### PROBLEM
Write out each line of the records that has "Hshape" in it.

(Stored items)
Lemma number_numeral (d : str) (c : char) (r : str) :
  PyTextLaws T → numeral d → char_decimal c = None →
  number (d ++ c :: r) = Some (d, c :: r).
Proof.
  intros Hlaws [Hne Hd] Hc. unfold number.
  rewrite span_digits_numeral by done. now rewrite bool_decide_eq_false_2.
Qed.

Lemma comma_not_decimal : PyTextLaws T → char_decimal 44%N = None.
Proof. intros Hlaws. now rewrite (decimal_ascii T Hlaws). Qed.

Lemma paren_not_decimal : PyTextLaws T → char_decimal 41%N = None.
Proof. intros Hlaws. now rewrite (decimal_ascii T Hlaws). Qed.

(** The expression matches at the head of a group and yields its numerals. *)
Lemma match_pasv_group (d1 d2 d3 d4 d5 d6 r : str) :
  PyTextLaws T →
  numeral d1 → numeral d2 → numeral d3 → numeral d4 → numeral d5 → numeral d6 →
  match_pasv (pasv_group d1 d2 d3 d4 d5 d6 ++ r) = Some [d1; d2; d3; d4; d5; d6].
Proof.
  intros Hlaws H1 H2 H3 H4 H5 H6. unfold pasv_group, match_pasv.
  change (lit "(") with [40%N]. change (lit ",") with [44%N].
  change (lit ")") with [41%N]. rewrite <- !app_assoc. simpl.
  rewrite (number_numeral d1) by (done || now apply comma_not_decimal). simpl.
  rewrite (number_numeral d2) by (done || now apply comma_not_decimal). simpl.
  rewrite (number_numeral d3) by (done || now apply comma_not_decimal). simpl.
  rewrite (number_numeral d4) by (done || now apply comma_not_decimal). simpl.
  rewrite (number_numeral d5) by (done || now apply comma_not_decimal). simpl.
  rewrite (number_numeral d6) by (done || now apply paren_not_decimal). simpl.
  reflexivity.
Qed.

(** The search passes over a text without an opening parenthesis. *)
Lemma search_pasv_skip (a s : str) :
  40%N ∉ a → search_pasv (a ++ s) = search_pasv s.
Proof.
  induction a as [|c a IH]; intros Ha; [done|].
  apply not_elem_of_cons in Ha as [Hc Ha].
  cbn [app search_pasv]. unfold match_pasv at 1. cbn [expect].
  rewrite bool_decide_eq_false_2 by done. simpl. now apply IH.
Qed.

Lemma search_pasv_found (a d1 d2 d3 d4 d5 d6 r : str) :
  PyTextLaws T → 40%N ∉ a →
  numeral d1 → numeral d2 → numeral d3 → numeral d4 → numeral d5 → numeral d6 →
  search_pasv (a ++ pasv_group d1 d2 d3 d4 d5 d6 ++ r)
  = Some [d1; d2; d3; d4; d5; d6].
Proof.
  intros Hlaws Ha H1 H2 H3 H4 H5 H6. rewrite search_pasv_skip by done.
  pose proof (match_pasv_group d1 d2 d3 d4 d5 d6 r Hlaws H1 H2 H3 H4 H5 H6) as Hm.
  destruct (pasv_group d1 d2 d3 d4 d5 d6 ++ r) as [|c s] eqn:Hs.
  - discriminate Hm.
  - cbn [search_pasv]. now rewrite Hm.
Qed.

(** [int] of a numeral is its value. *)
Lemma int_of_str_numeral (d : str) :
  PyTextLaws T → numeral d → int_of_str d = Return (numeral_value d).
Proof.
  intros Hlaws [Hne Hd]. unfold int_of_str, numeral_value.
  rewrite bool_decide_eq_false_2 by done. clear Hne.
  generalize 0. induction Hd as [|c d Hc _ IH]; intros n; simpl; [done|].
  rewrite (numeral_digit_decimal c Hlaws Hc). simpl. apply IH.
Qed.

Lemma passive_endpoint_numerals (d1 d2 d3 d4 d5 d6 : str) :
  PyTextLaws T →
  numeral d1 → numeral d2 → numeral d3 → numeral d4 → numeral d5 → numeral d6 →
  passive_endpoint [d1; d2; d3; d4; d5; d6]
  = Return (str_of_int (numeral_value d1) ++ lit "."
              ++ str_of_int (numeral_value d2) ++ lit "."
              ++ str_of_int (numeral_value d3) ++ lit "."
              ++ str_of_int (numeral_value d4),
            numeral_value d5 * 256 + numeral_value d6).
Proof.
  intros Hlaws H1 H2 H3 H4 H5 H6. unfold passive_endpoint. cbn [mapM].
  rewrite !int_of_str_numeral by done. reflexivity.
Qed.

Lemma lstrip_cons_nonspace (c : char) (s : str) :
  isspace c = false → lstrip (c :: s) = c :: s.
Proof. intros Hc. simpl. now rewrite Hc. Qed.

(** Stripping a response only trims the end of its text. *)
Lemma strip_pasv_response (pre d1 d2 d3 d4 d5 d6 post : str) :
  strip (pasv_response pre d1 d2 d3 d4 d5 d6 post)
  = pasv_response pre d1 d2 d3 d4 d5 d6 (rstrip post).
Proof.
  unfold strip.
  assert (lstrip (pasv_response pre d1 d2 d3 d4 d5 d6 post)
          = pasv_response pre d1 d2 d3 d4 d5 d6 post) as ->.
  { exact (lstrip_cons_nonspace 50%N
             ([50; 55; 32]%N ++ pre ++ pasv_group d1 d2 d3 d4 d5 d6 ++ post)
             eq_refl). }
  set (body := lit "(" ++ d1 ++ lit "," ++ d2 ++ lit "," ++ d3 ++ lit ","
                 ++ d4 ++ lit "," ++ d5 ++ lit "," ++ d6).
  assert (∀ post', pasv_response pre d1 d2 d3 d4 d5 d6 post'
                   = (lit "227 " ++ pre ++ body) ++ 41%N :: post') as Hshape.
  { intros post'. unfold pasv_response, pasv_group, body.
    rewrite <- !app_assoc. reflexivity. }
  rewrite !Hshape. now apply rstrip_app_nonspace.
Qed.

Ltac returns_step :=
  lazymatch goal with
  | |- returns (mret _) => apply returns_ret
  | |- returns (setitem _ _) => apply returns_setitem
  | |- returns (lift (Return _)) => apply returns_lift
  | |- returns (_ ≫= _) => apply returns_bind; [|intros ?]
  | |- returns (if ?b then _ else _) => destruct b
  end.

(** The response branch on a passive-mode response. *)
Lemma ftp_parse_response_pasv (pre d1 d2 d3 d4 d5 d6 post : str) :
  PyTextLaws T → 40%N ∉ pre →
  numeral d1 → numeral d2 → numeral d3 → numeral d4 → numeral d5 → numeral d6 →
  let response := parse_response (pasv_response pre d1 d2 d3 d4 d5 d6 post) in
  assigns (lit "passive_ip")
    (PStr (str_of_int (numeral_value d1) ++ lit "."
             ++ str_of_int (numeral_value d2) ++ lit "."
             ++ str_of_int (numeral_value d3) ++ lit "."
             ++ str_of_int (numeral_value d4))) response
  ∧ assigns (lit "passive_port")
      (PInt (numeral_value d5 * 256 + numeral_value d6)) response.
Proof.
  intros Hlaws Hpre H1 H2 H3 H4 H5 H6 response.
  assert (response
          = (setitem (lit "response_code") (PStr (lit "227"));;
             setitem (lit "response_message")
               (PStr (pre ++ pasv_group d1 d2 d3 d4 d5 d6 ++ post));;
             setitem (lit "response_type") (PStr (lit "completion"));;
             setitem (lit "passive_ip")
               (PStr (str_of_int (numeral_value d1) ++ lit "."
                        ++ str_of_int (numeral_value d2) ++ lit "."
                        ++ str_of_int (numeral_value d3) ++ lit "."
                        ++ str_of_int (numeral_value d4)));;
             setitem (lit "passive_port")
               (PInt (numeral_value d5 * 256 + numeral_value d6)))) as ->.
  { assert (search_pasv (pasv_response pre d1 d2 d3 d4 d5 d6 post)
            = Some [d1; d2; d3; d4; d5; d6]) as Hsearch.
    { unfold pasv_response. rewrite app_assoc. apply search_pasv_found; try done.
      change (lit "227 ") with [50; 50; 55; 32]%N.
      rewrite elem_of_app, !elem_of_cons, elem_of_nil.
      intros [[?|[?|[?|[?|[]]]]]|?]; done. }
    assert (split (pasv_response pre d1 d2 d3 d4 d5 d6 post) (lit " ") (Some 1%nat)
            = [[50; 50; 55]%N; pre ++ pasv_group d1 d2 d3 d4 d5 d6 ++ post])
      as Hsplit.
    { unfold pasv_response.
      change (lit "227 " ++ ?x) with ([50; 50; 55]%N ++ [32%N] ++ x).
      rewrite lit_space, (split_app 32%N []); [|
        rewrite !elem_of_cons, elem_of_nil; intros [?|[?|[?|[]]]]; done|done].
      cbn [fmap option_fmap option_map pred]. now rewrite split_zero. }
    unfold response, parse_response. rewrite Hsearch, Hsplit.
    assert (isdigit [50; 50; 55]%N = true) as ->.
    { unfold isdigit. cbn [forallb].
      rewrite !(isdigit_ascii T Hlaws) by reflexivity. reflexivity. }
    rewrite passive_endpoint_numerals by done.
    reflexivity. }
  split.
  - do 3 (apply assigns_later; [apply returns_setitem|intros _]).
    apply assigns_here. intros _. apply keeps_setitem. lit_neq.
  - do 4 (apply assigns_later; [apply returns_setitem|intros _]).
    apply assigns_setitem.
Qed.

(** C5.  For every response with code 227 whose text holds, as its first
    parenthesis, a group [(d1,d2,d3,d4,d5,d6)] of six decimal numerals,
    [parse_packet] in the server-to-client direction stores under
    [passive_ip] the values of the first four numerals joined by dots, and
    under [passive_port] the value of the fifth times 256 plus the value of
    the sixth. *)
Theorem ftp_passive_endpoint_recovered (pre d1 d2 d3 d4 d5 d6 post : str) :
  PyTextLaws T →
  is_ascii pre → is_ascii post → 40%N ∉ pre →
  numeral d1 → numeral d2 → numeral d3 → numeral d4 → numeral d5 → numeral d6 →
  ∃ metadata,
    parse_packet (encode_ascii (pasv_response pre d1 d2 d3 d4 d5 d6 post))
      server_to_client
    = Return metadata
    ∧ dict_get (lit "passive_ip") metadata
      = Some (PStr (str_of_int (numeral_value d1) ++ lit "."
                      ++ str_of_int (numeral_value d2) ++ lit "."
                      ++ str_of_int (numeral_value d3) ++ lit "."
                      ++ str_of_int (numeral_value d4)))
    ∧ dict_get (lit "passive_port") metadata
      = Some (PInt (numeral_value d5 * 256 + numeral_value d6)).
Proof.
  intros Hlaws Hpre Hpost Hparen H1 H2 H3 H4 H5 H6.
  destruct (try_parse_assigns
              (parse_body (encode_ascii (pasv_response pre d1 d2 d3 d4 d5 d6 post))
                 server_to_client) (ftp_body_terminates _ _))
    as (md & Hrun & Hmd).
  exists md. split; [exact Hrun|].
  assert (parse_body (encode_ascii (pasv_response pre d1 d2 d3 d4 d5 d6 post))
            server_to_client
          = parse_response (pasv_response pre d1 d2 d3 d4 d5 d6 (rstrip post)))
    as Hbody.
  { unfold parse_body. rewrite bool_decide_eq_false_2 by lit_neq.
    rewrite decode_encode_ascii, strip_pasv_response; [done..|].
    unfold pasv_response, pasv_group. rewrite !is_ascii_app.
    repeat split; try done; try (now apply numeral_ascii); repeat constructor. }
  rewrite Hbody in Hmd.
  destruct (ftp_parse_response_pasv pre d1 d2 d3 d4 d5 d6 (rstrip post)
              Hlaws Hparen H1 H2 H3 H4 H5 H6) as [Hip Hport].
  split; apply Hmd; (lit_neq || done).
Qed.

End FtpProperties.

Lemma ftp_passive_endpoint_recovered_witness :
  ∃ metadata,
    @Ftp.parse_packet ascii_text
      (encode_ascii
         (Ftp.pasv_response (lit "Entering Passive Mode ")
            (lit "192") (lit "168") (lit "1") (lit "2") (lit "19") (lit "137")
            [46; 13; 10]%N))
      server_to_client
    = Return metadata
    ∧ dict_get (lit "passive_ip") metadata = Some (PStr (lit "192.168.1.2"))
    ∧ dict_get (lit "passive_port") metadata = Some (PInt 5001).
Proof.
  apply (@ftp_passive_endpoint_recovered ascii_text (lit "Entering Passive Mode ")
           (lit "192") (lit "168") (lit "1") (lit "2") (lit "19") (lit "137")
           [46; 13; 10]%N ascii_text_laws);
    try (split; [discriminate|repeat constructor]);
    try (apply (bool_decide_eq_true_1 _); vm_compute; reflexivity);
    unfold is_ascii; repeat constructor.
Defined.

### ANSWER BOX
                   = (lit "227 " ++ pre ++ body) ++ 41%N :: post') as Hshape.
  rewrite !Hshape. now apply rstrip_app_nonspace.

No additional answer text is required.